Einen noch schrilleren und politisch absurderen Eindruck hinterlässt schließlich die Behauptung, Ungarn unter Viktor Orban sei ein Polizeistaat. Dass die ungarische Polizei bei der Aktion vor Ort war, wundert nicht, angesichts der sorglosen Kommunikation der Gruppe, wie Bodi selbst zugibt. Sie ist aber auch logisch und folgerichtig. Denn wenn eine Gruppe wie die ungarische IB sich in der Regime-Change-Rethorik der amerikanisch subventionierten „Odpor!“ übt und Orbans Ungarn einen Polizeistaat nennt/mit George Orwells „1984“ vergleicht sowie sich als Kritiker aus der „Mitte“ (ein Code für liberalistische Ansichten) ausgibt, dann schrillen zurecht bei jedem Staatschef, der die Souveränität seines Landes verteidigen will, die Alarmglocken. Noch dazu, wenn er zu zwei der Staatschefs (Putin und Erdogan) auf dem Banner gute Beziehungen verfolgt.

Vom Spartaner zum „Rainbow-Warrior“

All das, von der Fixierung auf die Theoretiker des „Regime Changes“ bis auf die stramm westliche Ausrichtung, ist Ausfluss eines Wechsels in der Strategie der IB. Immer mehr geht man vom Konzept der Bewegung ab, da man von Frankreich ausgehend gemerkt hat, dass man zur Massenmobilisierung nicht in der Lage ist und das Risiko bei Aktionen größeren Ausmaßes nicht kleiner wird. Stattdessen versucht man sich als NGO und lässt dabei den Aktivismus größtenteils sein. Platte Wohlfühlkampagnen, welche von der Öffentlichkeit nicht wahrgenommen werden, und reine Kulturveranstaltungen paaren sich mit einer „taktisch“ gedachten liberalen Rhetorik, die immer mehr zur Strategie wird. Am Ende wurde aus dem Typus des Spartaners, des Aktivistentypen, der versuchte der europäischen Jugend wieder eine Form zu geben, der „Rainbow-Warrior“ im Sinne des Greenpeace-Aktivisten. Durchamerikanisiert,  mit metrosexuellem Aussehen und vom Charakter her Hipster, der sich nur noch über amerikanische Schuhe und Kleidung definiert, spült man den Rest der ethno-kulturellen Identität Europas in sich mit einem Schluck „Thomas Henry“ hinunter und schaut dabei debil grinsend wie der Letzte Mensch Friedrich Nietzsches dem Untergang Europas entgegen.

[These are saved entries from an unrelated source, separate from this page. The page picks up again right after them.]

Lemma nextround_cases (gameId : string) (games : gmap string Game)
    (session : Session) :
  (exists game,
     nextround_allowed gameId games session game
     /\ nextround gameId games session
        = if shouldEndGame game
          then game' ← determineOverallWinner (set_status gameComplete game);
               Some (<[gameId := game']> games, session, JsonGameComplete)
          else Some (<[gameId := advanced game]> games, session, JsonSuccess))
  \/ (~ (exists game, nextround_allowed gameId games session game)
      /\ exists code message,
           nextround gameId games session
           = Some (games, session, JsonError code message)
           /\ (code = 404 <-> games !! gameId = None)
           /\ (code = 400 <-> exists game, is_host gameId games session game)).
Proof.
  unfold nextround_allowed.
  destruct (is_host_cases gameId games session)
    as [(game & u & player & Hgame & Hu & Hgid & Hplayer & Hhost & Hlook)
       |(Hno & [(Hnone & Hlook)
               |[(Hsome & Hlook)|(game & u & Hgame & Hlook & Hplayer)]])].
  - assert (Hh : is_host gameId games session game).
    { split; [assumption|]. exists u, player. by repeat split. }
    unfold nextround. rewrite Hlook, Hplayer, Hhost. cbn [negb].
    case_bool_decide as Hstatus; cbn [negb].
    2:{ right. split.
        - intros (g & (Hg & _) & Hst).
          assert (g = game) as -> by congruence. done.
        - do 2 eexists. split; [reflexivity|]. split.
          + split; [intros [=]|intros Hn; congruence].
          + split; [by eauto|done]. }
    left. exists game. split; [|reflexivity]. by split.
  - right. split; [intros (g & Hh & _); apply Hno; by eauto|].
    unfold nextround. rewrite Hlook.
    do 2 eexists. split; [reflexivity|]. split; [done|].
    split; [intros [=]|]. intros Hh. by destruct Hno.
  - right. split; [intros (g & Hh & _); apply Hno; by eauto|].
    unfold nextround. rewrite Hlook.
    do 2 eexists. split; [reflexivity|]. split.
    + split; [intros [=]|]. intros Hn. rewrite Hn in Hsome. by destruct Hsome.
    + split; [intros [=]|]. intros Hh. by destruct Hno.
  - right. split; [intros (g & Hh & _); apply Hno; by eauto|].
    exists 403, "Only the host can advance to the next round". split.
    + unfold nextround. rewrite Hlook.
      destruct Hplayer as [->|(player & -> & ->)]; reflexivity.
    + split; (split; [intros [=]|]).
      * intros Hn. congruence.
      * intros Hh. by destruct Hno.
Qed.

Lemma reset_exact (gameId : string) (games : gmap string Game)
    (session : Session) :
  (exists game,
     is_host gameId games session game
     /\ reset gameId games session
        = (<[gameId := reset_game game]> games, session, JsonSuccess))
  \/ (~ (exists game, is_host gameId games session game)
      /\ exists code message,
           reset gameId games session
           = (games, session, JsonError code message)
           /\ (code = 404 <-> games !! gameId = None)
           /\ code <> 400).
Proof.
  destruct (is_host_cases gameId games session)
    as [(game & u & player & Hgame & Hu & Hgid & Hplayer & Hhost & Hlook)
       |(Hno & [(Hnone & Hlook)
               |[(Hsome & Hlook)|(game & u & Hgame & Hlook & Hplayer)]])].
  - left. exists game. split.
    + split; [assumption|]. exists u, player. by repeat split.
    + unfold reset. by rewrite Hlook, Hplayer, Hhost.
  - right. split; [assumption|]. unfold reset. rewrite Hlook.
    do 2 eexists. split; [reflexivity|]. by split.
  - right. split; [assumption|]. unfold reset. rewrite Hlook.
    do 2 eexists. split; [reflexivity|]. split; [|done].
    split; [intros [=]|]. intros Hn. rewrite Hn in Hsome. by destruct Hsome.
  - right. split; [assumption|].
    exists 403, "Only the host can reset the game". split.
    + unfold reset. rewrite Hlook.
      destruct Hplayer as [->|(player & -> & ->)]; reflexivity.
    + split; [|done]. split; [intros [=]|]. intros Hn. congruence.
Qed.

(** ** From the registry to one game, in full *)

Lemma game_change_step (g g' : Game) : game_change g g' -> game_step g g'.
Proof.
  intros [g0 playerId username Hst Hblank Hfree|g0 Hst Hlen
         |g0 g1 playerId player amount Hst Hp Hnone Ha Hbid
         |g0 g1 Hst Hend Hw|g0 Hst Hend|g0 Hhost|g0].
  - by apply step_join.
  - by apply step_start.
  - unfold with_bid in Hbid. cbv zeta in Hbid. game_simpl.
    destruct (forallb _ (players g0)) eqn:Hall.
    + by eapply step_last_bid.
    + injection Hbid as <-. by eapply step_bid.
  - by apply step_end.
  - by apply step_next.
  - by apply step_reset.
  - apply step_hide.
Qed.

Nicht Beliebigkeit, sondern alleine Weltanschauung verändert Europa

Anstatt Systemalternative im Kleinen zu sein, wird man zur abertausendsten jugendlichen Subkultur, welche sich im Konsumwahn der Moderne verliert. Dies liegt nicht zuletzt daran, dass man sich von den eigenen Wurzeln in der Neuen Rechten Stück für Stück verabschiedet hat. Weltanschauung ist auf dem Weg zur totalen Beliebigkeit eines Populismus um seiner Selbst Willen in NGO-Form wohl nur ein Hindernis. Was bleibt, ist entweder stumpfe Islamkritik oder der hypermodernistische „Archeofuturismus“ Guillaume Fayes. Im schlimmsten Fall mischt man beides und landet im systemstabilisierenden Rechtsliberalismus. Mag dies von manchen als „Leisertreten“ befürwortet werden, im Endeffekt schützt es einen weder vor staatlicher Repression wie der österreichische Fall zeigt, noch motiviert es junge Menschen, sich so einer Bewegung anzuschließen bzw. ändert es etwas am liberalen Totalitarismus. Es bleibt zu hoffen, dass man diese Fehlentwicklungen erkennt und im Sinne des Andenkens an Dominique Venner bekämpft. Dazu müsste man wieder im Geiste von Alain de Benoist‘ „Kulturrevolution von rechts“ handeln und den Liberalismus in seiner Gesamtheit (gesellschaftlich und wirtschaftlich) kritisieren, in Worten und in Taten.


Anmerkung

[1] Die panturanistischen Bewegung fußt auf einer Ideologie, die davon ausgeht, dass die Turkvölker, die Mongolen, die mandschu-tungusischen sowie finnougrischen Völker – wozu auch die Ungaren zählen – einen gemeinsamen Ursprung besitzen. (Anm. d. Red.)